Bitcoin n'est pas prêt pour un avenir où les agences gouvernementales pourront déchiffrer son chiffrement à l'aide d'ordinateurs quantiques ultrarapides, a déclaré le développeur Hunter Beast lors de la conférence ETHDenver.
« Aujourd’hui, nous sommes totalement démunis face aux conséquences. C’est un problème multidimensionnel, et on ne prend conscience de son ampleur réelle que lorsqu’on s’y plonge véritablement », a-t-il déclaré.
D'après Beast, les principaux acteurs de cette course ne sont pas les géants de la tech, mais les services de renseignement : la NSA et l'armée chinoise. Les ordinateurs quantiques, dont la valeur se chiffre en milliards de dollars, ne servent pas uniquement au vol de bitcoins. Ils peuvent aussi déchiffrer le RSA, une norme de chiffrement largement utilisée, ce qui permettrait d'accéder à des données classifiées d'autres pays.
Le problème, c'est que cette nouvelle technologie n'est pas encore capable de résoudre des problèmes concrets, ce qui empêche de nombreux développeurs de les convaincre de la gravité de la menace, a souligné l'expert.
En décembre, Luke Dash Jr., l'un des principaux contributeurs à Bitcoin Core, a déclaré :
« La menace quantique est irréaliste. Bitcoin a des problèmes bien plus graves. »
Prévisions et actions
D'autres experts partagent un avis similaire. Par exemple, Adam Beck, cofondateur de Blockstream et figure emblématique du cryptopunk, est convaincu que les craintes concernant l'informatique quantique sont exagérées. Selon lui, l'apparition des supercalculateurs n'est pas prévue avant 20 à 40 ans.
L'expert n'a pas exclu que de telles technologies puissent ne jamais apparaître.
L'analyste Willy Wu estime que cette menace ne deviendra pertinente qu'en 2030. D'ici là, les développeurs pourront mettre en œuvre des normes de chiffrement résistantes à l'informatique quantique, a-t-il souligné.
Certains contestent cette position. Auparavant, Nick Carter, associé chez Castle Island Ventures, avait reproché aux développeurs d'ignorer la menace que représente l'informatique quantique. Il avait également déclaré :
« Je pense que les développeurs vont continuer à ne rien faire. […] Les institutions finiront probablement par se lasser, licencier l’équipe et en embaucher une nouvelle. »
Craig Wormke, employé du Bitcoin Policy Institute, partage cet avis. Il estime que toute tentative visant à convaincre le public de l'absence totale de risque est vouée à l'échec : les explications seront trop complexes, et la société fait davantage confiance aux physiciens quantiques qu'aux développeurs de Bitcoin.
Cependant, le secteur ne reste pas inactif.

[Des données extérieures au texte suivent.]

Lemma wp_finish_create s2 rid urid epm utm (Q : Z * option Z -> machine -> Prop) :
  pmp_wf (add_region rid epm (pmp m)) -> new_regions args (pmp m) s2 rid urid epm utm ->
  (forall m', sm_wf m' -> created args eid m m' -> Q (SBI_ERR_SM_ENCLAVE_SUCCESS, Some eid) m') ->
  wp (finish_create h args eid rid urid) Q (set_pmp s2 m_alloc).
Proof using All.
  intros Hwf1 Hnew HQ. pose proof (finish_params _ _ _ _ _ Hnew) as Hp.
  pose proof (new_regions_valid _ _ _ _ _ _ _ (wf_pmp m Hwf) Hwf1 Hnew) as Hval.
  assert (length (hart_pmp s2) = length (hart_pmp (pmp m))) as Hlen by (by rewrite (nr_eq _ _ _ _ _ _ _ Hnew)).
  unfold finish_create. wp_step. apply wp_with_pmp. cbn [pmp set_pmp].
  apply (wp_pmp_set_global s2 (nr_wf _ _ _ _ _ _ _ Hnew) ltac:(by rewrite Hlen) rid PMP_NO_PERM epm).
  { apply Hval. auto. }
  intros s3 Hst. simpl. wp_step. unfold clean_enclave_memory. wp_step. unfold sbi_memset. wp_step. wp_step.
  destruct (aget_is_Some (harts m) h) as [hc Hhc]; [rewrite (proj1 (wf_harts m Hwf)); exact Hh|].
  wp_step. unfold hart_at. wp_run. eapply wp_or_ub; [exact Hhc|].
  wp_step. apply (wp_update_enclave _ eid (set_state ALLOCATED e)); [by apply alloc_at|].
  wp_step. unfold platform_create_enclave. wp_step. simpl.
  wp_step. apply wp_lock; [apply Hwf|]. wp_step. unfold validate_and_hash_enclave, enclave_at.
  set (e1 := init_enclave eid rid urid (create_params args) hc (set_state ALLOCATED e)).
  wp_run. eapply (wp_or_ub _ e1).
  { cbn. apply aget_aset_eq. rewrite length_aset. apply (aget_Some_range _ _ _ He). }
  wp_run. cbn [e_params e1 init_enclave set_thread set_params set_n_thread].
  rewrite validate_and_hash_epm_spec by done. wp_step.
  apply (wp_update_enclave _ eid e1).
  { cbn. apply aget_aset_eq. rewrite length_aset. apply (aget_Some_range _ _ _ He). }
  wp_step. change (truthy SBI_ERR_SM_ENCLAVE_SUCCESS) with false. cbv iota. wp_step.
  match goal with |- context [set_hash ?md e1] => remember md as md0 eqn:Hmd end.
  cbn [mem set_encl_lock set_enclaves set_mem] in Hmd.
  apply (wp_update_enclave _ eid (set_hash md0 e1)).
  { apply aget_aset_eq. cbn [enclaves set_encl_lock set_enclaves]. rewrite !length_aset.
    apply (aget_Some_range _ _ _ He). }
  wp_step. unfold unlock_enclaves. wp_step. wp_step.
  match goal with |- Q _ ?M => set (m' := M) end.
  assert (enclaves m' = aset (enclaves m) eid (new_enclave rid urid hc md0)) as Henc.
  { unfold m'. cbn [enclaves set_encl_lock set_enclaves set_mem set_pmp m_alloc]. by rewrite !aset_aset. }
  assert (same_frame m m') as Hsf.
  { split; try done; cbn. - symmetry. apply Hwf. - by rewrite (st_harts _ _ Hst). }
  apply HQ.
  - by apply (create_wf s2 s3 rid urid epm utm hc md0).
  - split.
    + by exists e.
    + exists (new_enclave rid urid hc md0). rewrite Henc.
      rewrite aget_aset_eq by apply (aget_Some_range _ _ _ He). do 4 (split; [done|]).
      change (md0 = hash_finalize (sha3_update hash_init (measured (mem m') (create_params args)))). exact Hmd.
    + intros j Hj. rewrite Henc. by apply aget_aset_ne.
    + done.
    + exists rid, urid, epm, utm, s3. split; [done|]. rewrite <- (nr_eq _ _ _ _ _ _ _ Hnew).
      split; [done|]. split; apply Hnew.
Qed.
End Create.

(** The specification of [pmp_region_init_atomic] in the form the callers use. *)
Lemma wp_init_atomic s start size priority (Q : init_result -> pmp_sys -> Prop) :
  pmp_wf s -> pmp_lock s = false -> is_u64 start -> is_u64 size ->
  (forall err rid, err <> SBI_ERR_SM_PMP_SUCCESS -> Q (err, rid) s) ->
  (forall i r, 0 <= i < PMP_MAX_N_REGION -> Z.testbit (region_def_bitmap s) i = false ->
     region_for start size false r -> region_ok r -> regs_granted s priority r -> no_overlap s start size ->
     pmp_wf (add_region i r s) -> Q (SBI_ERR_SM_PMP_SUCCESS, Some i) (add_region i r s)) ->
  wp (pmp_region_init_atomic start size priority false) Q s.
Proof.
  intros Hwf Hl Hst Hsz Herr Hok.
  destruct (wp_atomic_init s start size priority false Hwf Hl Hst Hsz ltac:(done)) as ([err rid] & s' & Heq & Hpost & Hwf' & _ & Hno).
  eapply wp_ok; [exact Heq|]. destruct Hpost as [[He ->]|[He (i & r & Hr & Hi & Hb & Hfor & Hrok & Hg & ->)]]; simpl in *.
  - by apply Herr.
  - subst. by apply Hok; auto.
Qed.

(** The result of [create_enclave]: an error that changes nothing, or a new enclave. *)
Definition create_result (args : keystone_sbi_create_t) (m : machine) (res : Z * option Z) (m' : machine) : Prop :=
  sm_wf m' /\
  ((res.1 <> SBI_ERR_SM_ENCLAVE_SUCCESS /\ res.2 = None /\ m' = m) \/
   (exists eid, res = (SBI_ERR_SM_ENCLAVE_SUCCESS, Some eid) /\ create_args_spec args /\ created args eid m m')).

Lemma truthy_err err : err <> SBI_ERR_SM_PMP_SUCCESS -> truthy err = true.
Proof. intros H. unfold truthy. by apply negb_true_iff, Z.eqb_neq. Qed.

Lemma set_pmp_id m : set_pmp (pmp m) m = m.
Proof. by destruct m. Qed.

Lemma wp_create_enclave `{HO : OpenSBI} m h args (Q : Z * option Z -> machine -> Prop) :
  sm_wf m -> is_hart (pmp m) h -> ipi_harts_ok (length (hart_pmp (pmp m))) -> create_args_u64 args ->
  (forall res m', create_result args m res m' -> Q res m') ->
  wp (create_enclave h args) Q m.
Proof.
  intros Hwf Hh Hipi Hu HQ. unfold create_enclave.
  assert (forall err, err <> SBI_ERR_SM_ENCLAVE_SUCCESS -> Q (err, None) m) as Herr.
  { intros err He. apply HQ. split; [done|]. by left. }
  destruct (is_create_args_valid args) eqn:Hval; simpl; [|by wp_step; apply Herr].
  apply create_args_valid_spec in Hval; [|done].
  wp_step. apply wp_encl_alloc_eid; [apply Hwf|by wp_step; apply Herr|]. intros eid e He Hinv.
  fold (m_alloc m eid e). wp_step. apply wp_with_pmp. cbn [pmp m_alloc set_enclaves].
  apply wp_init_atomic; [apply Hwf|apply Hwf|apply Hu|apply Hu| |].
  { intros err rid Hne. rewrite truthy_err by done. fold (m_alloc m eid e).
    change (set_pmp (pmp m) (m_alloc m eid e)) with (set_pmp (pmp (m_alloc m eid e)) (m_alloc m eid e)).
    rewrite set_pmp_id. eapply wp_free_encl_idx; try done. by apply Herr. }
  intros rid epm Hr Hrb Hefor Heok Hgr Hno Hwf1. change (truthy SBI_ERR_SM_PMP_SUCCESS) with false. cbv iota.
  wp_step. eapply wp_or_ub; [reflexivity|].
  wp_step. apply wp_with_pmp. cbn [pmp set_pmp].
  apply wp_init_atomic; [done|apply Hwf|apply Hu|apply Hu| |].
  { intros err urid Hne. rewrite truthy_err by done. unfold free_region. wp_step. apply wp_with_pmp. cbn [pmp set_pmp].
    assert (pmp_region_free_atomic rid (add_region rid epm (pmp m)) = Ok (SBI_ERR_SM_PMP_SUCCESS, pmp m)) as Hfree.
    { rewrite free_spec by (done || apply Hwf || unfold PMP_MAX_N_REGION in *; lia). simpl.
      rewrite Z.lor_spec, testbit_shiftl_1, bool_decide_eq_true_2, orb_true_r by (done || lia).
      rewrite aget_aset_eq by by rewrite (wf_len _ (wf_pmp m Hwf)). f_equal. f_equal.
      apply remove_add_region; try done; [apply Hwf|]. destruct Hgr as [?|[? _]]; done. }
    eapply wp_ok; [exact Hfree|]. fold (m_alloc m eid e).
    change (set_pmp (pmp m) (set_pmp _ (set_pmp _ (m_alloc m eid e)))) with (set_pmp (pmp (m_alloc m eid e)) (m_alloc m eid e)).
    rewrite set_pmp_id. eapply wp_free_encl_idx; try done. by apply Herr. }
  intros urid utm Hur Hurb Hufor Huok Hugr Huno Hwf2. change (truthy SBI_ERR_SM_PMP_SUCCESS) with false. cbv iota.
  wp_step. eapply wp_or_ub; [reflexivity|].
  fold (m_alloc m eid e).
  match goal with |- wp _ _ (set_pmp ?s _) =>
    change (wp (finish_create h args eid rid urid) Q (set_pmp s (m_alloc m eid e))) end.
  assert (rid <> urid /\ Z.testbit (region_def_bitmap (pmp m)) urid = false) as [Hne Hurb'].
  { simpl in Hurb. rewrite Z.lor_spec, testbit_shiftl_1 in Hurb by lia. apply orb_false_iff in Hurb as [? Hx].
    by apply bool_decide_eq_false_1 in Hx. }
  eapply (wp_finish_create m Hwf h Hh Hipi args Hu Hval eid e He Hinv _ rid urid epm utm); [done| |].
  - split; try done; [apply Hwf|]. destruct Hefor as (E1 & E2 & E3). rewrite <- E1, <- E2 in Hno.
    destruct (wf_smm m Hwf) as (r & Hrv & Hra).
    apply (epm_region_end (pmp m)); [done| |done]. exists (sm_region_id m), r. split; [done|]. split; [done|].
    by apply (wf_region _ (wf_pmp m Hwf) (sm_region_id m)).
  - intros m' Hwf' Hcr. apply HQ. split; [done|]. right. by exists eid.
Qed.

(** ** Destruction *)

Definition is_destroyable (e : enclave) : bool := bool_decide (e_state e = FRESH) || bool_decide (e_state e = STOPPED).

(** What a successful destruction leaves behind: the private memory is cleared, both
    regions are gone and the slot is free. *)
Record destroyed (eid : Z) (m m' : machine) : Prop := {
  de_mem : exists e, aget (enclaves m) eid = Some e /\ is_destroyable e = true /\
    mem m' = memset (dram_base (e_params e)) 0 (dram_size (e_params e)) (mem m) /\
    (forall j r, valid_at (pmp m') j r <-> valid_at (pmp m) j r /\ ~ owns e j);
  de_slot : exists e', aget (enclaves m') eid = Some e' /\ e_state e' = INVALID /\ e_params e' = zero_params;
  de_others : forall j, j <> eid -> aget (enclaves m') j = aget (enclaves m) j;
  de_harts : length (hart_pmp (pmp m')) = length (hart_pmp (pmp m))
}.

Lemma wp_get_addr s i r (Q : Z -> pmp_sys -> Prop) :
  pmp_wf s -> valid_at s i r -> Q (r_addr r) s -> wp (pmp_region_get_addr i) Q s.
Proof.
  intros Hwf Hv HQ. pose proof (wf_valid_range s Hwf i (proj1 Hv)). unfold PMP_MAX_N_REGION in *.
  unfold pmp_region_get_addr. wp_step. apply wp_valid; [lia|]. rewrite (proj1 Hv).
  wp_step. apply (wp_region_at s i r); [apply Hv|]. by wp_step.
Qed.

Lemma wp_get_size s i r (Q : Z -> pmp_sys -> Prop) :
  pmp_wf s -> valid_at s i r -> Q (r_size r) s -> wp (pmp_region_get_size i) Q s.
Proof.
  intros Hwf Hv HQ. pose proof (wf_valid_range s Hwf i (proj1 Hv)). unfold PMP_MAX_N_REGION in *.
  unfold pmp_region_get_size. wp_step. apply wp_valid; [lia|]. rewrite (proj1 Hv).
  wp_step. apply (wp_region_at s i r); [apply Hv|]. by wp_step.
Qed.

Lemma wp_free_atomic s i r (Q : Z -> pmp_sys -> Prop) :
  pmp_wf s -> pmp_lock s = false -> valid_at s i r -> Q SBI_ERR_SM_PMP_SUCCESS (remove_region i r s) ->
  wp (pmp_region_free_atomic i) Q s.
Proof.
  intros Hwf Hl Hv HQ. pose proof (wf_valid_range s Hwf i (proj1 Hv)). unfold PMP_MAX_N_REGION in *.
  eapply wp_ok; [|exact HQ]. rewrite free_spec by (done || lia). by rewrite (proj1 Hv), (proj2 Hv).
Qed.

Section Destroy.
Context `{HO : OpenSBI} (m : machine) (Hwf : sm_wf m) (Hipi : ipi_harts_ok (length (hart_pmp (pmp m)))).
Context (eid : Z) (e : enclave) (He : aget (enclaves m) eid = Some e).
Context (rid urid : Z) (epm utm : pmp_region) (Hlive : live (pmp m) e rid urid epm utm).

Definition m_destroying : machine := set_enclaves (aset (enclaves m) eid (set_state DESTROYING e)) m.

Lemma destroying_at m1 : enclaves m1 = enclaves m_destroying -> aget (enclaves m1) eid = Some (set_state DESTROYING e).
Proof using He. intros ->. apply aget_aset_eq, (aget_Some_range _ _ _ He). Qed.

En juillet, Jameson Lopp, directeur technique de Casa, a proposé la création d'un BIP distinct, s'appuyant sur l'initiative existante BIP 360. Ce projet prévoit l'introduction d'un nouveau type d'adresse utilisant la cryptographie post-quantique.
La proposition d'amélioration 360 (BIP 360) a été intégrée au code source de Bitcoin en février, et les développeurs travaillent actuellement activement sur cette proposition.
🚨 MISE À JOUR QUANTIQUE BITCOIN :
Les développeurs ont fait progresser le BIP-360, jetant les bases d'une protection post-quantique.
La proposition supprime une fonctionnalité de chemin de clés Taproot qui pourrait exposer les clés publiques à de futures attaques quantiques.
Pas encore activée, mais la planification de la défense a commencé.
Bitcoin est… pic.twitter.com/qEXapNeFZT
– Merlijn le commerçant (@MerlijnTrader) 16 février 2026
Pour rappel, en janvier, BTQ a lancé un réseau de test résistant à l'informatique quantique pour sa première cryptomonnaie.